Football stadium in Berlin, Germany

The Poststadion is a multi-use stadium in the locality of Moabit of the borough of Mitte in Berlin, Germany. The stadium was built in 1929 for the sports club of the German Reichspost at the site of a former Prussian Uhlan parade ground. It is adjacent to the Fritz Schloß Park.

The stadium has been a designated landmark since 1990. The facility fell into disrepair during the 1980s and several attempts to renovate the stadium failed in the following decades. The first renovations were carried out in 2003. Its original architecture has been conserved in the original structures of the main entrance in the Lehrter Strasse, with its rows of ticket booths lining the entrance. The main stand of the stadium was renovated in 2010. The stadium was equipped with floodlights in 2021.

The field is used mostly for regional football and hosts the home matches of SC Union 06 Berlin and, since 2008, Berlin AK 07. It is located adjacent to Fritz Schloß Park.

Together with the Fritz Schloß Park, the facility is also known as SportPark Poststadion. The Sports complex is one of the largest sports facilities in Berlin and is currently managed by the Berlin borough of Mitte.
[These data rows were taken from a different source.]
(** X26.  With the bypass unset, the homepage shows no listing whose id
    the store file records, whatever the URL: what a run of the scraper
    has registered is gone from the page.  The page itself is always
    rendered when the favourites file loads. *)
Theorem homepage_hides_recorded_listings (W : web_env)
  (args : gmap string string) (w : web_state) (seen : gmap string string)
  (favorites : gmap string favorite) :
  st_seen_file (web_scan w) = Some (Ok seen) ->
  (forall c, open_json (web_E W) "config.json" = Ok c -> bypass c = false) ->
  (app.load_favorites w).1 = Ok favorites ->
  exists (shown : list (listing * bool)) (w' : web_state),
    app.index W args w = (Ok (Render "index.html" shown (size favorites)), w') /\
    forall l fav, (l, fav) ∈ shown -> id l ∉ dom seen.
Proof.
  intros Hseen Hbypass Hfav.
  destruct (page_fetch W w) as (c & st1 & st2 & Hbuilt & Hfetch & Hc & Hstore & _).
  rewrite Hseen in Hstore.
  assert (bypass c = false) as Hb.
  { rewrite Hc. destruct (open_json (web_E W) "config.json") as [c0 | e] eqn:Hopen;
      [by apply Hbypass | reflexivity]. }
  destruct (app.index_loop (app.args_get_int args "min_price")
              (app.args_get_int args "max_price") (app.args_get_int args "min_beds")
              (app.args_get_int args "max_beds") (page_listings W w) [])
    as [kept | e] eqn:Hloop.
  - destruct (filter_listings_run (web_E W) (scanner_of (web_E W) c) kept st2)
      as (r & st3 & Hfilter & _).
    destruct (filter_loop_unseen (web_E W) c
                (get (cfg_bypass_seen_check c) (PBool false)) kept Hb [] st2)
      as (r' & Hr' & Hall).
    assert (r' = r) as ->.
    { unfold filter_listings in Hfilter. cbn [self_config scanner_of] in Hfilter.
      rewrite Hfilter in Hr'. cbn in Hr'. congruence. }
    eexists _, _.
    rewrite (index_return W args w c st1 st2 st3 kept r Hbuilt Hfetch Hloop Hfilter).
    rewrite (page_loaded r _ favorites)
      by (rewrite <- Hfav; by apply load_favorites_file).
    split; [reflexivity |].
    intros l fav Hin. apply list_elem_of_fmap in Hin as (l0 & Heq & Hl0).
    unfold app.mark in Heq. injection Heq as -> _.
    rewrite Forall_forall in Hall. apply not_elem_of_dom.
    rewrite <- Hstore. by apply Hall.
  - eexists _, _.
    rewrite (index_raise W args w c st1 st2 e Hbuilt Hfetch Hloop).
    rewrite (page_loaded [] _ favorites)
      by (rewrite <- Hfav; by apply load_favorites_file).
    split; [reflexivity |]. intros l fav Hin. by apply elem_of_nil in Hin.
Qed.

Lemma homepage_hides_recorded_listings_witness :
  exists (shown : list (listing * bool)) (w' : web_state),
    app.index (sample_web_env (sample_env 200 (Ok empty_config))) ∅
      (web_start seen_state) =
      (Ok (Render "index.html" shown (size (∅ : gmap string favorite))), w') /\
    forall l fav, (l, fav) ∈ shown ->
      id l ∉ dom ({["12345" := "2024-12-24T18:00:00"]} : gmap string string).
Proof.
  apply (homepage_hides_recorded_listings
           (sample_web_env (sample_env 200 (Ok empty_config))) ∅
           (web_start seen_state) {["12345" := "2024-12-24T18:00:00"]} ∅).
  - reflexivity.
  - intros c Hc. injection Hc as <-. reflexivity.
  - reflexivity.
Defined.

(** X27.  The route [/run_scraper] always answers with the flash
    "Scraper run successfully! Check your email for new listings." and a
    redirect to the homepage, whatever happened in the run; and no run
    started from it has mailed anything. *)
Theorem scrape_route_always_reports_success (W : web_env) (w : web_state) :
  exists w' : web_state,
    app.run_scraper W w = (Ok (Redirect "index"), w') /\
    web_flashes w' =
      (web_flashes w ++
       ["Scraper run successfully! Check your email for new listings."])%list /\
    st_outbox (web_scan w') = st_outbox (web_scan w).
Proof.
  destruct (PropertyScanner_returns (web_E W) "config.json" (web_scan w))
    as (c & st1 & Hbuilt & _).
  pose proof (run_scraper_returns (web_E W) (scanner_of (web_E W) c) st1) as Hrun.
  pose proof (run_never_notifies (web_E W) "config.json" (web_scan w)) as [Hout _].
  unfold mbind, io_bind in Hout. rewrite Hbuilt in Hout.
  eexists. unfold app.run_scraper.
  web_step. unfold scan at 1. rewrite Hbuilt. cbn [fst snd].
  web_step. unfold web_try at 1.
  web_step. unfold scan at 1. cbn [fst snd web_scan web_flashes web_favorites_file].
  rewrite Hrun. unfold flash.
  cbn [fst snd web_scan web_flashes web_favorites_file mret web_ret].
  split; [reflexivity | split; [reflexivity | exact Hout]].
Qed.

Lemma add_favorite_run (W : web_env) (form : gmap string string)
  (images : list string) (w : web_state) (favorites : gmap string favorite)
  (listing_id : string) :
  favorites_open_error W = None ->
  (app.load_favorites w).1 = Ok favorites ->
  form !! "listing_id" = Some listing_id ->
  listing_id <> "" ->
  app.add_favorite W form images w =
  (Ok (Redirect "index"),
   WebState (now (web_scan w)).2
            (web_flashes w ++ ["Listing added to favorites"])
            (Some (Ok (<[listing_id :=
                           Favorite listing_id (form !! "title") (form !! "price")
                                    (form !! "address") (form !! "link")
                                    (form !! "bedrooms") images
                                    (isoformat (web_E W) (st_clock (web_scan w)))]>
                         favorites)))).
Proof.
  intros Hopen Hfav Hid Hne. unfold app.add_favorite. cbv zeta.
  rewrite Hid. cbn [get]. apply String.eqb_neq in Hne. rewrite Hne.
  web_step.
  assert (app.load_favorites w = (Ok favorites, w)) as ->.
  { unfold app.load_favorites in *.
    destruct (web_favorites_file w) as [[favs | e] |]; cbn in Hfav; congruence. }
  web_step. unfold scan at 1, now at 1 2.
  cbn [fst snd web_scan web_flashes web_favorites_file].
  web_step. unfold app.save_favorites at 1. rewrite Hopen.
  reflexivity.
Qed.

Lemma remove_favorite_run (W : web_env) (form headers : gmap string string)
  (w : web_state) (favorites : gmap string favorite) (listing_id : string) :
  favorites_open_error W = None ->
  (app.load_favorites w).1 = Ok favorites ->
  form !! "listing_id" = Some listing_id ->
  listing_id <> "" ->
  app.remove_favorite W form headers w =
  (Ok (Redirect (if contains "favorites" (get (headers !! "Referer") "")
                 then "favorites" else "index")),
   WebState (web_scan w)
            (web_flashes w ++ ["Listing removed from favorites"])
            (Some (Ok (delete listing_id favorites)))).
Proof.
  intros Hopen Hfav Hid Hne. unfold app.remove_favorite. cbv zeta.
  rewrite Hid. cbn [get]. apply String.eqb_neq in Hne. rewrite Hne.
  web_step.
  assert (app.load_favorites w = (Ok favorites, w)) as ->.
  { unfold app.load_favorites in *.
    destruct (web_favorites_file w) as [[favs | e] |]; cbn in Hfav; congruence. }
  web_step. unfold app.save_favorites at 1. rewrite Hopen.
  web_step. unfold flash at 1.
  cbn [fst snd web_scan web_flashes web_favorites_file].
  by destruct (contains "favorites" (get (headers !! "Referer") "")).
Qed.

(** X28.  Adding a favourite and removing it again: when the favourites
    file loads and can be written, [add_favorite] stores the form's
    fields under the listing's id, replacing what was stored there, and
    [remove_favorite] with the same id leaves the file as the map without
    that id, which is the map from before when the id was new.  Both
    flash, and the redirect of the removal goes to the favourites page
    exactly when the referer holds "favorites". *)
Theorem favorite_add_then_remove (W : web_env) (form headers : gmap string string)
  (images : list string) (w : web_state) (favorites : gmap string favorite)
  (listing_id : string) :
  favorites_open_error W = None ->
  (app.load_favorites w).1 = Ok favorites ->
  form !! "listing_id" = Some listing_id ->
  listing_id <> "" ->
  let added := app.add_favorite W form images w in
  let removed := app.remove_favorite W form headers added.2 in
  (exists entry,
     web_favorites_file added.2 = Some (Ok (<[listing_id := entry]> favorites)) /\
     fav_id entry = listing_id /\ fav_title entry = form !! "title" /\
     fav_price_text entry = form !! "price" /\ fav_images entry = images) /\
  web_favorites_file removed.2 = Some (Ok (delete listing_id favorites)) /\
  (favorites !! listing_id = None ->
   web_favorites_file removed.2 = Some (Ok favorites)) /\
  web_flashes removed.2 =
    (web_flashes w ++
     ["Listing added to favorites"; "Listing removed from favorites"])%list /\
  removed.1 = Ok (Redirect (if contains "favorites" (get (headers !! "Referer") "")
                            then "favorites" else "index")).
Proof.
  intros Hopen Hfav Hid Hne. cbv zeta.
  rewrite (add_favorite_run W form images w favorites listing_id Hopen Hfav Hid Hne).
  cbn [snd].
  erewrite remove_favorite_run; [| exact Hopen | reflexivity | exact Hid | exact Hne].
  cbn [fst snd web_favorites_file web_flashes].
  split; [by eexists |].
  rewrite delete_insert_eq.
  split; [done | split].
  - intros Hnew. by rewrite delete_id.
  - split; [by rewrite <- app_assoc | done].
Qed.

Lemma favorite_add_then_remove_witness :
  web_favorites_file
    (app.remove_favorite (sample_web_env (sample_env 200 (Ok empty_config)))
       sample_form {["Referer" := "http://localhost:5000/favorites"]}
       (app.add_favorite (sample_web_env (sample_env 200 (Ok empty_config)))
          sample_form [] (web_start sample_state)).2).2 =
    Some (Ok ∅) /\
  (app.remove_favorite (sample_web_env (sample_env 200 (Ok empty_config)))
     sample_form {["Referer" := "http://localhost:5000/favorites"]}
     (app.add_favorite (sample_web_env (sample_env 200 (Ok empty_config)))
        sample_form [] (web_start sample_state)).2).1 = Ok (Redirect "favorites").
Proof.
  destruct (favorite_add_then_remove
              (sample_web_env (sample_env 200 (Ok empty_config)))
              sample_form {["Referer" := "http://localhost:5000/favorites"]}
              [] (web_start sample_state) ∅ "zoopla-1"
              eq_refl eq_refl eq_refl ltac:(discriminate))
    as (_ & _ & Hback & _ & Hto).
  split; [by apply Hback | exact Hto].
Defined.

(** X29.  A favourites file that does not load is never repaired: the
    homepage and both favourite handlers raise the loader's exception,
    the handlers before they have changed anything, and the file stays
    as it is.  The scanner's own store, by contrast, starts empty when
    its file does not load. *)
Theorem unreadable_favorites_break_the_pages (W : web_env)
  (args form headers : gmap string string) (images : list string)
  (w : web_state) (e : exn) (listing_id : string) :
  web_favorites_file w = Some (Raise e) ->
  form !! "listing_id" = Some listing_id ->
  listing_id <> "" ->
  (app.index W args w).1 = Raise e /\
  app.add_favorite W form images w = (Raise e, w) /\
  app.remove_favorite W form headers w = (Raise e, w) /\
  web_favorites_file (app.index W args w).2 = Some (Raise e).
Proof.
  intros Hfile Hid Hne.
  assert (forall w0, web_favorites_file w0 = Some (Raise e) ->
                     app.load_favorites w0 = (Raise e, w0)) as Hload.
  { intros w0 H0. unfold app.load_favorites. by rewrite H0. }
  assert (forall r w0, web_favorites_file w0 = Some (Raise e) ->
                       (page r w0).1 = Raise e) as Hpage.
  { intros r w0 H0. unfold page. web_step. by rewrite (Hload w0 H0). }
  apply String.eqb_neq in Hne.
  split; [| split; [| split]].
  - destruct (page_fetch W w) as (c & st1 & st2 & Hbuilt & Hfetch & _).
    destruct (app.index_loop (app.args_get_int args "min_price")
                (app.args_get_int args "max_price") (app.args_get_int args "min_beds")
                (app.args_get_int args "max_beds") (page_listings W w) [])
      as [kept | e0] eqn:Hloop.
    + destruct (filter_listings_run (web_E W) (scanner_of (web_E W) c) kept st2)
        as (r & st3 & Hfilter & _).
      rewrite (index_return W args w c st1 st2 st3 kept r Hbuilt Hfetch Hloop Hfilter).
      by apply Hpage.
    + rewrite (index_raise W args w c st1 st2 e0 Hbuilt Hfetch Hloop).
      by apply Hpage.
  - unfold app.add_favorite. cbv zeta. rewrite Hid. cbn [get]. rewrite Hne.
    web_step. by rewrite (Hload w Hfile).
  - unfold app.remove_favorite. cbv zeta. rewrite Hid. cbn [get]. rewrite Hne.
    web_step. by rewrite (Hload w Hfile).
  - destruct (index_effects W args w) as [_ ->]. exact Hfile.
Qed.

Lemma unreadable_favorites_break_the_pages_witness :
  (app.index (sample_web_env (sample_env 200 (Ok empty_config))) ∅
     corrupt_favorites_state).1 =
    Raise (Exn "JSONDecodeError" "Expecting value: line 1 column 1 (char 0)") /\
  app.add_favorite (sample_web_env (sample_env 200 (Ok empty_config)))
    sample_form [] corrupt_favorites_state =
    (Raise (Exn "JSONDecodeError" "Expecting value: line 1 column 1 (char 0)"),
     corrupt_favorites_state).
Proof.
  destruct (unreadable_favorites_break_the_pages
              (sample_web_env (sample_env 200 (Ok empty_config)))
              ∅ sample_form ∅ [] corrupt_favorites_state
              (Exn "JSONDecodeError" "Expecting value: line 1 column 1 (char 0)")
              "zoopla-1" eq_refl eq_refl ltac:(discriminate))
    as (Hindex & Hadd & _).
  split; [exact Hindex | exact Hadd].
Defined.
The stadium today holds 10,000 spectators. At its peak, it held up to 45,000 spectators, who on 10 May 1930 saw the Germany national football team play an exciting 3–3 against England, one of the first encounters between the two teams. Richard Hofmann scored all three goals for Germany before England's David Jack finally equalised late in the match.

After the Deutsches Stadion in Charlottenburg had been closed in 1934, the Poststadion became the site of the German championship final. FC Schalke 04 won with 2–1 over 1. FC Nürnberg, who themselves gained the title two years later in a 2–1 match against Fortuna Düsseldorf. The stadium was also used as a professional boxing arena, and on 7 July 1935 Max Schmeling won against Paulino Uzcudun after twelve rounds.

Several football matches during the 1936 Summer Olympics were held at the Poststadion. On 7 August 1936 outsider Norway knocked Germany out of the tournament by a 2–0 win in the quarter-finals, in front of 55,000 spectators. The Nazi leadership including Adolf Hitler witnessed this defeat, whereafter team manager Otto Nerz was immediately dismissed and replaced by Sepp Herberger. Major football events afterwards were held at the Olympiastadion.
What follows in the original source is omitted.